(** * Wordle engine: guess evaluation, session state machine, statistics
      and persistence of the [wordle-game] sources, as a shallow embedding.

    Conventions of the embedding:
    - a JavaScript array is a MathComp sequence, read with [nth] (an index
      out of range reads [undefined]) and written with [set_nth] (a write
      out of range extends the array);
    - a string is a [string] of ASCII characters;
    - a [Set] is the sequence of its elements, without duplicates, in
      insertion order;
    - a counter is a natural number, and enters the arithmetic of the
      derived statistics as the IEEE 754 double it is;
    - the clock ([Date.now()], the date) and the random source are inputs
      of the operations that read them;
    - the item of [localStorage] is the document tree its JSON text denotes;
    - an operation that throws returns [None]. *)

From Stdlib Require Import String Ascii ZArith Floats DecimalString.
From HB Require Import structures.
From mathcomp Require Import ssreflect ssrfun ssrbool eqtype ssrnat div seq.

Set Implicit Arguments.
Unset Strict Implicit.
Unset Printing Implicit Defensive.

(* ------------------------------------------------------------------ *)
(** ** Characters and strings *)

HB.instance Definition _ := hasDecEq.Build ascii Ascii.eqb_spec.
HB.instance Definition _ := hasDecEq.Build string String.eqb_spec.

(** [s.split('')]: the characters of a string. *)
Definition chars (s : string) : seq ascii := list_ascii_of_string s.

Definition is_lower (c : ascii) : bool :=
  (97 <= nat_of_ascii c) && (nat_of_ascii c <= 122).

Definition is_upper (c : ascii) : bool :=
  (65 <= nat_of_ascii c) && (nat_of_ascii c <= 90).

(** [toUpperCase] on ASCII text: a..z go to A..Z, the rest is kept. *)
Definition upper_char (c : ascii) : ascii :=
  if is_lower c then ascii_of_nat (nat_of_ascii c - 32) else c.

Definition toUpperCase (s : string) : string :=
  string_of_list_ascii [seq upper_char c | c <- chars s].

(* ------------------------------------------------------------------ *)
(** ** Letter states and the cells of the working arrays *)

Inductive LetterState := correct | present | absent | unused.

Definition LetterState_code (s : LetterState) : nat :=
  match s with correct => 3 | present => 2 | absent => 1 | unused => 0 end.

Definition LetterState_decode (n : nat) : LetterState :=
  match n with 3 => correct | 2 => present | 1 => absent | _ => unused end.

Lemma LetterState_codeK : cancel LetterState_code LetterState_decode.
Proof. by case. Qed.

HB.instance Definition _ := Equality.copy LetterState (can_type LetterState_codeK).

(** An element of [targetLetters] / [guessLetters]: a character, [null]
    once it is used up, or [undefined] when read past the end. *)
Inductive cell := Undef | Null | Chr of ascii.

Definition cell_eqb (a b : cell) : bool :=
  match a, b with
  | Undef, Undef => true
  | Null, Null => true
  | Chr x, Chr y => x == y
  | _, _ => false
  end.

Lemma cell_eqP : Equality.axiom cell_eqb.
Proof.
case=> [||x] [||y] /=; try by constructor.
by apply: (iffP eqP) => [->|[]].
Qed.

HB.instance Definition _ := hasDecEq.Build cell cell_eqP.

(** [word.split('')] as an array of cells. *)
Definition split (w : string) : seq cell := [seq Chr c | c <- chars w].

(** [arr.indexOf(x)]: first index holding a value strictly equal to [x];
    [None] is the source's [-1].  Holes are skipped, and [undefined] is
    never stored in these arrays, so looking for [undefined] finds nothing. *)
Definition indexOf (x : cell) (arr : seq cell) : option nat :=
  if x == Undef then None
  else if index x arr < size arr then Some (index x arr) else None.

(* ------------------------------------------------------------------ *)
(** ** evaluateGuess (WordleGame.evaluateGuess, GameStateManager.evaluateGuess) *)

Module Evaluator.

Record work := Work {
  result : seq LetterState;
  targetLetters : seq cell;
  guessLetters : seq cell
}.

(** Body of the first loop: exact matches. *)
Definition pass1_step (w : work) (i : nat) : work :=
  if nth Undef (guessLetters w) i == nth Undef (targetLetters w) i then
    Work (set_nth absent (result w) i correct)
         (set_nth Undef (targetLetters w) i Null)
         (set_nth Undef (guessLetters w) i Null)
  else w.

(** Body of the second loop: displaced matches. *)
Definition pass2_step (w : work) (i : nat) : work :=
  if nth Undef (guessLetters w) i != Null then
    if indexOf (nth Undef (guessLetters w) i) (targetLetters w) is Some targetIndex
    then Work (set_nth absent (result w) i present)
              (set_nth Undef (targetLetters w) targetIndex Null)
              (guessLetters w)
    else w
  else w.

Definition init (n : nat) (target guess : string) : work :=
  Work (nseq n absent) (split target) (split guess).

Definition pass1 (n : nat) (w : work) : work := foldl pass1_step w (iota 0 n).
Definition pass2 (n : nat) (w : work) : work := foldl pass2_step w (iota 0 n).

(** The two loops run over [0 .. n-1], [n] being [wordLength]. *)
Definition evaluate (n : nat) (target guess : string) : seq LetterState :=
  result (pass2 n (pass1 n (init n target guess))).

End Evaluator.

Definition wordLength : nat := 5.
Definition maxGuesses : nat := 6.

(* ------------------------------------------------------------------ *)
(** ** Sets, guesses, status *)

(** A JavaScript [Set]: its elements without duplicates, in insertion order. *)
Definition set_add (T : eqType) (s : seq T) (x : T) : seq T :=
  if x \in s then s else rcons s x.

Inductive GameStatus := playing | won | lost.

Definition GameStatus_code (s : GameStatus) : nat :=
  match s with playing => 0 | won => 1 | lost => 2 end.

Definition GameStatus_decode (n : nat) : GameStatus :=
  match n with 0 => playing | 1 => won | _ => lost end.

Lemma GameStatus_codeK : cancel GameStatus_code GameStatus_decode.
Proof. by case. Qed.

HB.instance Definition _ := Equality.copy GameStatus (can_type GameStatus_codeK).

(** An entry of [guesses]: [{ word, result }]. *)
Record Guess := MkGuess { word : string; result : seq LetterState }.

(** [str.slice(0, -1)]. *)
Definition slice_init (s : string) : string :=
  string_of_list_ascii (take (size (chars s)).-1 (chars s)).

Definition strlen (s : string) : nat := size (chars s).

(* ------------------------------------------------------------------ *)
(** ** WordleGame *)

Module WordleGame.

(** The fields the methods change; [maxGuesses] and [wordLength] are set
    once by the constructor to 6 and 5. *)
Record t := Game {
  wordList : seq string;
  targetWord : string;
  currentGuess : string;
  guesses : seq Guess;
  gameStatus : GameStatus;
  usedLetters : seq ascii
}.

(** [rnd] is the draw [Math.floor(Math.random() * wordList.length)]. *)
Definition selectRandomWord (rnd : nat) (wl : seq string) : string :=
  if size wl == 0 then "WORLD"%string
  else toUpperCase (nth ""%string wl (rnd %% size wl)).

Definition initializeGame (rnd : nat) (g : t) : t :=
  Game (wordList g) (selectRandomWord rnd (wordList g)) ""%string [::] playing [::].

Definition addLetter (letter : string) (g : t) : bool * t :=
  if gameStatus g != playing then (false, g)
  else if strlen (currentGuess g) < wordLength then
    (true, Game (wordList g) (targetWord g)
                (append (currentGuess g) (toUpperCase letter))
                (guesses g) (gameStatus g) (usedLetters g))
  else (false, g).

Definition removeLetter (g : t) : bool * t :=
  if gameStatus g != playing then (false, g)
  else if 0 < strlen (currentGuess g) then
    (true, Game (wordList g) (targetWord g) (slice_init (currentGuess g))
                (guesses g) (gameStatus g) (usedLetters g))
  else (false, g).

(** [/^[A-Z]{5}$/.test(word)]. *)
Definition isValidWord (w : string) : bool :=
  (strlen w == 5) && all is_upper (chars w).

Definition evaluateGuess (g : t) (guess : string) : seq LetterState :=
  Evaluator.evaluate wordLength (targetWord g) guess.

(** Applied to the guesses once the new one is pushed. *)
Definition checkGameStatus (target : string) (gs : seq Guess) (st : GameStatus)
  : GameStatus :=
  if (0 < size gs) && (word (last (MkGuess ""%string [::]) gs) == target) then won
  else if maxGuesses <= size gs then lost
  else st.

Definition submitGuess (g : t) : bool * t :=
  if gameStatus g != playing then (false, g)
  else if strlen (currentGuess g) != wordLength then (false, g)
  else if ~~ isValidWord (currentGuess g) then (false, g)
  else
    let res := evaluateGuess g (currentGuess g) in
    let gs := rcons (guesses g) (MkGuess (currentGuess g) res) in
    let used := foldl (@set_add _) (usedLetters g) (chars (currentGuess g)) in
    (true, Game (wordList g) (targetWord g) ""%string gs
                (checkGameStatus (targetWord g) gs (gameStatus g)) used).

(** [guess.word.indexOf(upperLetter)] is a substring search; the answer is
    [None] when [guess.result] has no entry there ([undefined]). *)
Fixpoint letterStatus_in (upperLetter : string) (gs : seq Guess)
  : option LetterState :=
  match gs with
  | [::] => Some unused
  | guess :: gs' =>
      match String.index 0 upperLetter (word guess) with
      | Some letterIndex =>
          if letterIndex < size (result guess)
          then Some (nth unused (result guess) letterIndex) else None
      | None => letterStatus_in upperLetter gs'
      end
  end.

Definition getLetterStatus (g : t) (letter : string) : option LetterState :=
  letterStatus_in (toUpperCase letter) (guesses g).

Definition resetGame := initializeGame.

(** A caller's moves on a session. *)
Inductive action := AddLetter of string | RemoveLetter | SubmitGuess.

Definition step (g : t) (a : action) : bool * t :=
  match a with
  | AddLetter letter => addLetter letter g
  | RemoveLetter => removeLetter g
  | SubmitGuess => submitGuess g
  end.

Definition run (g : t) (acts : seq action) : t :=
  foldl (fun g a => (step g a).2) g acts.

(** A session as [initializeGame] leaves it, whatever its secret word. *)
Definition fresh (wl : seq string) (target : string) : t :=
  Game wl target ""%string [::] playing [::].

(** The session after the moves [acts]. *)
Definition play (wl : seq string) (target : string) (acts : seq action) : t :=
  run (fresh wl target) acts.

(** Typing a word letter by letter, then submitting it. *)
Definition typeWord (w : string) : seq action :=
  rcons [seq AddLetter (String c EmptyString) | c <- chars w] SubmitGuess.

End WordleGame.

(* ------------------------------------------------------------------ *)
(** ** JavaScript values and the stored document *)

Module Json.

(** The object graph reachable from [this.state]: JSON data plus [Set]s.
    A stored item is the document [JSON.stringify] writes, taken as the
    tree its text denotes (a [value] without [VSet]). *)
Inductive value :=
  | VNull
  | VBool of bool
  | VNum of Z
  | VStr of string
  | VArr of seq value
  | VObj of seq (string * value)
  | VSet of seq value.

(** [obj[key]]; [None] is [undefined]. *)
Fixpoint get (key : string) (kvs : seq (string * value)) : option value :=
  match kvs with
  | [::] => None
  | (k, v) :: kvs' => if k == key then Some v else get key kvs'
  end.

(** [key in obj]. *)
Definition has_key (key : string) (kvs : seq (string * value)) : bool :=
  key \in [seq kv.1 | kv <- kvs].

(** [value.__type__ === 'Set'] on an object. *)
Definition tagged_Set (kvs : seq (string * value)) : bool :=
  if get "__type__"%string kvs is Some (VStr s) then s == "Set"%string else false.

(** The replacer of [saveState], applied by [JSON.stringify] at every node:
    a [Set] becomes [{ __type__: 'Set', values: Array.from(value) }]. *)
Fixpoint stringify (v : value) : value :=
  match v with
  | VArr vs => VArr [seq stringify x | x <- vs]
  | VObj kvs => VObj [seq (let: (k, x) := kv in (k, stringify x)) | kv <- kvs]
  | VSet vs =>
      VObj [:: ("__type__"%string, VStr "Set"%string);
               ("values"%string, VArr [seq stringify x | x <- vs])]
  | _ => v
  end.

(** SameValueZero on parsed data: primitives compare by content, parsed
    arrays and objects are distinct objects. *)
Definition sameValueZero (a b : value) : bool :=
  match a, b with
  | VNull, VNull => true
  | VBool x, VBool y => x == y
  | VNum x, VNum y => Z.eqb x y
  | VStr x, VStr y => x == y
  | _, _ => false
  end.

Definition Set_add (s : seq value) (x : value) : seq value :=
  if has (sameValueZero x) s then s else rcons s x.

(** [new Set(iterable)]; [None] is the TypeError for a non-iterable. *)
Definition new_Set (arg : option value) : option (seq value) :=
  match arg with
  | None | Some VNull => Some [::]
  | Some (VArr vs) => Some (foldl Set_add [::] vs)
  | Some (VSet vs) => Some vs
  | Some (VStr s) =>
      Some (foldl Set_add [::] [seq VStr (String c EmptyString) | c <- chars s])
  | Some _ => None
  end.

(** The reviver of [loadState], at one node whose children are revived. *)
Definition reviver (v : value) : option value :=
  match v with
  | VObj kvs =>
      if tagged_Set kvs then omap VSet (new_Set (get "values"%string kvs))
      else Some v
  | _ => Some v
  end.

Fixpoint sequence (T : Type) (s : seq (option T)) : option (seq T) :=
  match s with
  | [::] => Some [::]
  | x :: s' => obind (fun y => omap (cons y) (sequence s')) x
  end.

- - -

**Problem details**. From the data above, output only the lines between the line containing "Fixpoint get (key" and the line containing "VArr vs => VArr", inclusive, exactly as written.

**Your response**.
Fixpoint get (key : string) (kvs : seq (string * value)) : option value :=
  match kvs with
  | [::] => None
  | (k, v) :: kvs' => if k == key then Some v else get key kvs'
  end.

(** [key in obj]. *)
Definition has_key (key : string) (kvs : seq (string * value)) : bool :=
  key \in [seq kv.1 | kv <- kvs].

(** [value.__type__ === 'Set'] on an object. *)
Definition tagged_Set (kvs : seq (string * value)) : bool :=
  if get "__type__"%string kvs is Some (VStr s) then s == "Set"%string else false.

(** The replacer of [saveState], applied by [JSON.stringify] at every node:
    a [Set] becomes [{ __type__: 'Set', values: Array.from(value) }]. *)
Fixpoint stringify (v : value) : value :=
  match v with
  | VArr vs => VArr [seq stringify x | x <- vs]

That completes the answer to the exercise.